What you need to do ::
From the entries that follow, reproduce exactly and only the lines from the line with "unfold play_tick." to the line with "rewrite struck_process_kicks, struck_update_positions.", endpoints included.

(Saved entries)
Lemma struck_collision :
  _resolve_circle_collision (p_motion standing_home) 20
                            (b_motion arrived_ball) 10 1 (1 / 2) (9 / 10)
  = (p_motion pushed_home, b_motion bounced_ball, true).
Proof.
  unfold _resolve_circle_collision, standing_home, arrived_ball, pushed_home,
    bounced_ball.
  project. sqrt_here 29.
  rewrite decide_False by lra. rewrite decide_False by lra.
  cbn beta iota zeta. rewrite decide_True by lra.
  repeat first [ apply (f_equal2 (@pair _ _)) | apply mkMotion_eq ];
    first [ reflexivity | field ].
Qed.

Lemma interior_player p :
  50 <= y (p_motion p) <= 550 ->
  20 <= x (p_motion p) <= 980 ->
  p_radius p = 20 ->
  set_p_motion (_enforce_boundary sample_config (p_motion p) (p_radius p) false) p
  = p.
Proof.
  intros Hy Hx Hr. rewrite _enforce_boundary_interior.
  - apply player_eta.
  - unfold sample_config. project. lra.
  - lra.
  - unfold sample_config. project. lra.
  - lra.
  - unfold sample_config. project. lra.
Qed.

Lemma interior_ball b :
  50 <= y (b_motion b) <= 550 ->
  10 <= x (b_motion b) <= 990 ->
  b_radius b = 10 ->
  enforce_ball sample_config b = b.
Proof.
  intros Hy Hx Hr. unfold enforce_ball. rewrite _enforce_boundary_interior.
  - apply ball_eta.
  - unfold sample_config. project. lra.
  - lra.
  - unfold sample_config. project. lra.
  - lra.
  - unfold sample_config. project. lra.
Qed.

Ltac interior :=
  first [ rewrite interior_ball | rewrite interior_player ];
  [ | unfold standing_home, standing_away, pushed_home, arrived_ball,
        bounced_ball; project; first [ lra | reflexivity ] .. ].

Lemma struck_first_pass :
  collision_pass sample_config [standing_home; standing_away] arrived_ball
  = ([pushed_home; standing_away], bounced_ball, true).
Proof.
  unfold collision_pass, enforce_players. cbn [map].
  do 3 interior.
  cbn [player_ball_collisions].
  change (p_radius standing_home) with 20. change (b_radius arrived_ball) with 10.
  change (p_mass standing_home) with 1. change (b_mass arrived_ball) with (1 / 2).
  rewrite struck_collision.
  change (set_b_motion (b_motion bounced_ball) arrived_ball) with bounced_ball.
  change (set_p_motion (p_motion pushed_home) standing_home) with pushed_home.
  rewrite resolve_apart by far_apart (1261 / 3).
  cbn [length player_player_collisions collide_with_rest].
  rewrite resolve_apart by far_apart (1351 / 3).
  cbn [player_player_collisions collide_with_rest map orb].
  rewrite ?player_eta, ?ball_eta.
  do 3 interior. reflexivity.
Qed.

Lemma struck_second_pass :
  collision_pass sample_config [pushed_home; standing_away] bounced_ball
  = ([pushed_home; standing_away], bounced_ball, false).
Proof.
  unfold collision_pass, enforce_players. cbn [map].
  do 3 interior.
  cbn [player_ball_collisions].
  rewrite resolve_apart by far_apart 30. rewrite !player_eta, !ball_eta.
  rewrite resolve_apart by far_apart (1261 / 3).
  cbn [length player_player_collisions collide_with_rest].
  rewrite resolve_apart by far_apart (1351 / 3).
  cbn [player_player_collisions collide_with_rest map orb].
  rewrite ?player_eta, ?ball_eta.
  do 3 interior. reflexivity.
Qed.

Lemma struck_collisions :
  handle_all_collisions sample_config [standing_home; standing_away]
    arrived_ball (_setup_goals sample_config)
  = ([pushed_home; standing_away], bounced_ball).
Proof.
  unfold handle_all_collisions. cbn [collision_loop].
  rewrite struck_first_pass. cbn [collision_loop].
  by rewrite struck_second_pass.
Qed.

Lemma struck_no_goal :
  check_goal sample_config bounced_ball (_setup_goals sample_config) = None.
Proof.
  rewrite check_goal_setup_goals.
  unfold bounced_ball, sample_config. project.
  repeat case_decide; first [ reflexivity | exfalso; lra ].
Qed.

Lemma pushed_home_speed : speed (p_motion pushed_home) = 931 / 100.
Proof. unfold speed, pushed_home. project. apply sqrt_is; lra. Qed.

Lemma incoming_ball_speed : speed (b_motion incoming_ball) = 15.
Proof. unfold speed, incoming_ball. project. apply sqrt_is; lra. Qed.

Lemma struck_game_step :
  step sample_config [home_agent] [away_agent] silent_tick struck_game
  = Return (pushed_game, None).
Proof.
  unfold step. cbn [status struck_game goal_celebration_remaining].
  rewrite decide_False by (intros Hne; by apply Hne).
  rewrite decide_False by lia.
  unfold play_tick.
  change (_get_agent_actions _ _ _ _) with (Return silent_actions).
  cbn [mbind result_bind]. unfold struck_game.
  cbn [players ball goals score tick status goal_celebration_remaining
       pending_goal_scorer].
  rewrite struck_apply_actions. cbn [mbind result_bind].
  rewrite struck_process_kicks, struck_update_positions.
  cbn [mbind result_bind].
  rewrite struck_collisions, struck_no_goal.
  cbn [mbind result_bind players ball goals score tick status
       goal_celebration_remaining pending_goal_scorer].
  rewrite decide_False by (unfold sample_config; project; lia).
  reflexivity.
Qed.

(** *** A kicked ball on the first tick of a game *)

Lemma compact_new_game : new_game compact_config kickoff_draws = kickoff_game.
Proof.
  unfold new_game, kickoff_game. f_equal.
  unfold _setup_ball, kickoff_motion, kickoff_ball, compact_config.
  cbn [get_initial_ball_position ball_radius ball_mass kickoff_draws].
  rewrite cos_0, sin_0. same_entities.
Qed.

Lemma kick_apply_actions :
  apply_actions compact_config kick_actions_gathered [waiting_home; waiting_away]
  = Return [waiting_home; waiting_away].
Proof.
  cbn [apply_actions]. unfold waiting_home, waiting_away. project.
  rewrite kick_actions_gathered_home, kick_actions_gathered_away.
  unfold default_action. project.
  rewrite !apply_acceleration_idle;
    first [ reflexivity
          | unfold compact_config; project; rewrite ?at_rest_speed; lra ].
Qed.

* * *

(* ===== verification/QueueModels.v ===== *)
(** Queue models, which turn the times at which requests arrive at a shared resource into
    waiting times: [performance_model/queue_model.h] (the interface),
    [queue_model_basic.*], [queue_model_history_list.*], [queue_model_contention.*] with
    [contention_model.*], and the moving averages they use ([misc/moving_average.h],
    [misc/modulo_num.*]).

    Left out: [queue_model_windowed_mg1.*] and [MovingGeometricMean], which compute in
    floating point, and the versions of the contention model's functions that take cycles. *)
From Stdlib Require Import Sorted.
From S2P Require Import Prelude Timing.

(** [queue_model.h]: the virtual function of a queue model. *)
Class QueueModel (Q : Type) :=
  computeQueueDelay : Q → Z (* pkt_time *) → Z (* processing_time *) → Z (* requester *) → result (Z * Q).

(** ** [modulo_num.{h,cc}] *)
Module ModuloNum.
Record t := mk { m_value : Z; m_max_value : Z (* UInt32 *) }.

...

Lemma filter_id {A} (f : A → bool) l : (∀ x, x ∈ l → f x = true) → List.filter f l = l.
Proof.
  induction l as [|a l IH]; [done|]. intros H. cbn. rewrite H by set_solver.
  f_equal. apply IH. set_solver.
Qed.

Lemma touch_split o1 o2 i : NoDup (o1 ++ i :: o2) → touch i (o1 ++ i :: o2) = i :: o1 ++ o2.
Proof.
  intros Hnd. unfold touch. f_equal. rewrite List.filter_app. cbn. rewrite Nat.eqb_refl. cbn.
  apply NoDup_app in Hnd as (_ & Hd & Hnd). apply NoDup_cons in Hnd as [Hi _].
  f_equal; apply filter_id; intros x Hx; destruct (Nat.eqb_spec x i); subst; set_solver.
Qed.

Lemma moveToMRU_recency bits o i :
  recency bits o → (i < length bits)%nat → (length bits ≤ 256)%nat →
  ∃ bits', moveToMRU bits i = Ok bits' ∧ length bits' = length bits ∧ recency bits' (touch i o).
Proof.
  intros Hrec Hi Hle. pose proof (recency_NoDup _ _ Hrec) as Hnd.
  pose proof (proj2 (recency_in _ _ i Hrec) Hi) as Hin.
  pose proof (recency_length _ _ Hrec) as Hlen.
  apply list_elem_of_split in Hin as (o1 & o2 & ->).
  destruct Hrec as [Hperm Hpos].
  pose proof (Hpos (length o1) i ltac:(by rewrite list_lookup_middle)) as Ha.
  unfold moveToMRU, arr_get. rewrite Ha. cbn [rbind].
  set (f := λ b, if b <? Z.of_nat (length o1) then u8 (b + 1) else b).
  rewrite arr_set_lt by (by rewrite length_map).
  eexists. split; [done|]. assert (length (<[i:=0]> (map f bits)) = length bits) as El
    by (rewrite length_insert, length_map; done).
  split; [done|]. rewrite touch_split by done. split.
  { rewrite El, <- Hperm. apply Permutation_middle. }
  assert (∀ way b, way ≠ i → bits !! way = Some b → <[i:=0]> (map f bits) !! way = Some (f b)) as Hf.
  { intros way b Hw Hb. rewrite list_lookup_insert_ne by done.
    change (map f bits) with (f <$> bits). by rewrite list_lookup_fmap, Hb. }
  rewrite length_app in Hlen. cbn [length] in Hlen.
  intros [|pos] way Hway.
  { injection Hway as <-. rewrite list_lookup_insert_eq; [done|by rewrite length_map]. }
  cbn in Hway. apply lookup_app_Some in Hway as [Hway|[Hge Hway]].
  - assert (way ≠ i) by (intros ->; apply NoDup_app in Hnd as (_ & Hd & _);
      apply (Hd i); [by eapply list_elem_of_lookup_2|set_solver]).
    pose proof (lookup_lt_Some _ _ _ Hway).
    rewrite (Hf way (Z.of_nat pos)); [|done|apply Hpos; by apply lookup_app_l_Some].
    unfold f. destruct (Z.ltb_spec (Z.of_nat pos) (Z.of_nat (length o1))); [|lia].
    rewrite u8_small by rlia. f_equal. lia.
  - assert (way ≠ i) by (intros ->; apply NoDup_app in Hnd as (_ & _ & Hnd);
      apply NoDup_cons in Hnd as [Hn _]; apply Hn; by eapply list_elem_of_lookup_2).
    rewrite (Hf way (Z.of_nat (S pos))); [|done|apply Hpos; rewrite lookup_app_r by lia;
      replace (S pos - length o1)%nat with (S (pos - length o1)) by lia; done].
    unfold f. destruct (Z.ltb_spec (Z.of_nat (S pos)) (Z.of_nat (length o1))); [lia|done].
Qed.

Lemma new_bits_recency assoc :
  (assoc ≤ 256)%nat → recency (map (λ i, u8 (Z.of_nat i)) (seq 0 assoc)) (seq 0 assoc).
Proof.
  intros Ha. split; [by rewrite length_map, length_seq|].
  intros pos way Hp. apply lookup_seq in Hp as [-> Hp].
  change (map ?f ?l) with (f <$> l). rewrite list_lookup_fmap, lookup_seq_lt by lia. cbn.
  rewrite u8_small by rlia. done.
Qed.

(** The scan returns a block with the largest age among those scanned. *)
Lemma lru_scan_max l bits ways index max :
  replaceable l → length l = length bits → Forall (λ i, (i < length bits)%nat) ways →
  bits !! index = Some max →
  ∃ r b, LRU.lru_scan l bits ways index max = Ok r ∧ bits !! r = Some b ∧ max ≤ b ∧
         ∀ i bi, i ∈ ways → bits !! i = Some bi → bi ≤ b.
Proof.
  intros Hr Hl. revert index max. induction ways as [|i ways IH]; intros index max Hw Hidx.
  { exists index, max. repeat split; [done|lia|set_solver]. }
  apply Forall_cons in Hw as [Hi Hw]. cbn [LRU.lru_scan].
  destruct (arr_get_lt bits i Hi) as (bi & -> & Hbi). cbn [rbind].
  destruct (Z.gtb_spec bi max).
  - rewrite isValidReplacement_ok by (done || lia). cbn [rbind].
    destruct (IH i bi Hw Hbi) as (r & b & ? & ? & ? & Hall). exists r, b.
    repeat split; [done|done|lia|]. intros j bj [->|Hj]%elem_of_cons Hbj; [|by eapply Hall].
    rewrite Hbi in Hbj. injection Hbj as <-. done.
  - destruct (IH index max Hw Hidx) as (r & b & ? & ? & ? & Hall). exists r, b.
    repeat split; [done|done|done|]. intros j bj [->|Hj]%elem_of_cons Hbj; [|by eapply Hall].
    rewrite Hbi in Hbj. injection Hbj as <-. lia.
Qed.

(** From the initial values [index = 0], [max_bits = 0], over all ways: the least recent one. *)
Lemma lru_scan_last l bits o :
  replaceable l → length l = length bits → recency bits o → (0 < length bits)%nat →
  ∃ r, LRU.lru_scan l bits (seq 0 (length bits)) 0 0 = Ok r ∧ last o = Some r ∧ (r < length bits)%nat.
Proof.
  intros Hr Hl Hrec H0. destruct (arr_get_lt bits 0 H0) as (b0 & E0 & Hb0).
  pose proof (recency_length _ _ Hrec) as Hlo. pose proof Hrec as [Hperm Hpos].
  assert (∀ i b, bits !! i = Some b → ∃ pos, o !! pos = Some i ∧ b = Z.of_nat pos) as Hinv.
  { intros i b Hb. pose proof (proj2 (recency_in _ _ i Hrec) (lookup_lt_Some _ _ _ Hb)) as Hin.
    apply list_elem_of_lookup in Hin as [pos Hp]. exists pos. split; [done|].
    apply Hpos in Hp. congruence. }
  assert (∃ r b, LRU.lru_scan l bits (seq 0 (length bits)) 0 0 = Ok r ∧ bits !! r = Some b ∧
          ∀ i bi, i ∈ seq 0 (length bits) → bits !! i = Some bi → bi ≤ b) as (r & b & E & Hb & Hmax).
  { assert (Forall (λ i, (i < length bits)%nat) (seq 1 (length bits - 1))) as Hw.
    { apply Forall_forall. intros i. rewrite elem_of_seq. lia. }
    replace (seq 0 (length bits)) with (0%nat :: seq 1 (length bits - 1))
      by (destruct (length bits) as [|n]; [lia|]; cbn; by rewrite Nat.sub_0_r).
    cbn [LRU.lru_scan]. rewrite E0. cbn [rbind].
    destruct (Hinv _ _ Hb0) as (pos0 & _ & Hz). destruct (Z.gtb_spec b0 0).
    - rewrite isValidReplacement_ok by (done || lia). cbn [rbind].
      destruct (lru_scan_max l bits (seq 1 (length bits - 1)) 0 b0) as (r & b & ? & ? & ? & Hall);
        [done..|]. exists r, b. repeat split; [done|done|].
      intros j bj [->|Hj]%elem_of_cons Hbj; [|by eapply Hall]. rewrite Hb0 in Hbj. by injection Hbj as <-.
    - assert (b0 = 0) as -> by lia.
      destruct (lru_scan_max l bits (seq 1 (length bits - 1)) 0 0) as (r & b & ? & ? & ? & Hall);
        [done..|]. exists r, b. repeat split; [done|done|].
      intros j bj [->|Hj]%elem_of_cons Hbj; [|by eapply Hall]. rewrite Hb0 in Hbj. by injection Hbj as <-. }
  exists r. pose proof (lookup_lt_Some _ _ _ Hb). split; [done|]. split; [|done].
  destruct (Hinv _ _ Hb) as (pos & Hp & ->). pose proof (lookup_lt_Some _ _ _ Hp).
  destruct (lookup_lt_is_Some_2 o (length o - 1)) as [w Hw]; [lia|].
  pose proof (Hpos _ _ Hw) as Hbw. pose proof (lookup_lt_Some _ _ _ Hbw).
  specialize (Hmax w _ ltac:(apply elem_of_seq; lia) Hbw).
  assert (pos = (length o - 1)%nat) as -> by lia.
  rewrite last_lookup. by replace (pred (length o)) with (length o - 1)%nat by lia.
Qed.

Response area ::
  unfold play_tick.
  change (_get_agent_actions _ _ _ _) with (Return silent_actions).
  cbn [mbind result_bind]. unfold struck_game.
  cbn [players ball goals score tick status goal_celebration_remaining
       pending_goal_scorer].
  rewrite struck_apply_actions. cbn [mbind result_bind].
  rewrite struck_process_kicks, struck_update_positions.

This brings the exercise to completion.